### [Records for processing]
○ ○ ○ ○ ○ ○ ○
Lemma add_resource_safe data fallback rs :
  resources_ok rs -> safe (fun '(id, rs') => grown rs rs' /\ found rs' id) (add_resource data fallback rs).
Proof using LJ digest_length.
  intros [Hrs Hnd]. unfold Importer.add_resource.
  eapply (outcome_bind _ _ (fun _ => True)).
  { destruct (strip_prefix data (str "data:")) as [rest|]; [|done]. by destruct (split_once 44 rest) as [[]|]. }
  intros [media payload] _. destruct (base64_decode payload) as [bytes|]; [|done]. cbn [ok_or raising map_err rbind].
  fold (hash_of bytes). destruct (List.find _ rs) as [existing|] eqn:Ef.
  - apply find_elem in Ef as [Hin _]. destruct (proj1 (list.Forall_forall _ _) Hrs existing Hin) as (m & b & ->).
    destruct (resource_members m b) as [Eid _]. rewrite Eid. cbn [ok_or raising map_err rbind outcome].
    split; [by split|]. exists (embedded_resource m b). by split.
  - assert (get_range (hash_of bytes) 0 16 = Some (take 16 (hash_of bytes))) as ->.
    { unfold get_range, zlen. rewrite length_hash. done. }
    cbn [outcome]. set (r := json_object _). assert (r = embedded_resource media bytes) as Er by done. clearbody r. subst r.
    split; [split; [split|]|].
    + apply Forall_app_2; [done|]. constructor; [by eexists _, _|constructor].
    + rewrite map_app. apply list.NoDup_app. split; [exact Hnd|]. split; [|apply list.NoDup_singleton].
      intros h Hh Hnew. apply list_elem_of_singleton in Hnew as ->. apply list_elem_of_fmap in Hh as (r & E & Hr).
      apply list_elem_of_In, (List.find_none _ _ Ef) in Hr.
      unfold is_text in Hr. rewrite bool_decide_eq_false in Hr. apply Hr. rewrite <- E. apply resource_members.
    + intros r Hr. apply elem_of_app. by left.
    + exists (embedded_resource media bytes). split; [|apply resource_members]. apply elem_of_app. right. by left.
Qed.

(** ** Elements *)

(** A member that is missing or names a resource. *)
Definition no_resource (rs : list Json) (v : option Json) : Prop := v = None \/ exists id, v = Some (json_string id) /\ found rs id.

(** An imported element, before it gets its group. *)
Record element_ok (rs : list Json) (v : Json) : Prop := {
  ok_object : is_Some (as_object v);
  ok_id : exists id, as_str (at_key v (str "id")) = Some id;
  ok_type : exists t, as_str (at_key v (str "type")) = Some t /\ t ∈ TYPES;
  ok_size : exists w h, at_key (at_key v (str "transform")) (str "width") = json_int w /\
                        at_key (at_key v (str "transform")) (str "height") = json_int h /\ 1 <= w /\ 1 <= h;
  ok_resources : no_resource rs (get v (str "resource")) /\ no_resource rs (get v (str "fontResource"));
}.

(** What the fields of a type may name. *)
Definition fields_ok (rs : list Json) (ty : list Z) (fields : list (list Z * Json)) : Prop :=
  (if bool_decide (ty = str "qr") then str "qr-code" else ty) ∈ TYPES /\
  Forall (fun '(k, v) => k ∉ [str "id"; str "type"; str "transform"; str "groupId"] /\
                         ((k = str "resource" \/ k = str "fontResource") -> (exists id, v = json_string id /\ found rs id))) fields.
○ ○ ○ ○ ○ ○ ○
### [The problem]
Copy only this part of the entries above: the line with "right. by left.", the line with "ok_id : exists", and the lines between, all exactly as written.

### [Exercise output]
    + exists (embedded_resource media bytes). split; [|apply resource_members]. apply elem_of_app. right. by left.
Qed.

(** ** Elements *)

(** A member that is missing or names a resource. *)
Definition no_resource (rs : list Json) (v : option Json) : Prop := v = None \/ exists id, v = Some (json_string id) /\ found rs id.

(** An imported element, before it gets its group. *)
Record element_ok (rs : list Json) (v : Json) : Prop := {
  ok_object : is_Some (as_object v);
  ok_id : exists id, as_str (at_key v (str "id")) = Some id;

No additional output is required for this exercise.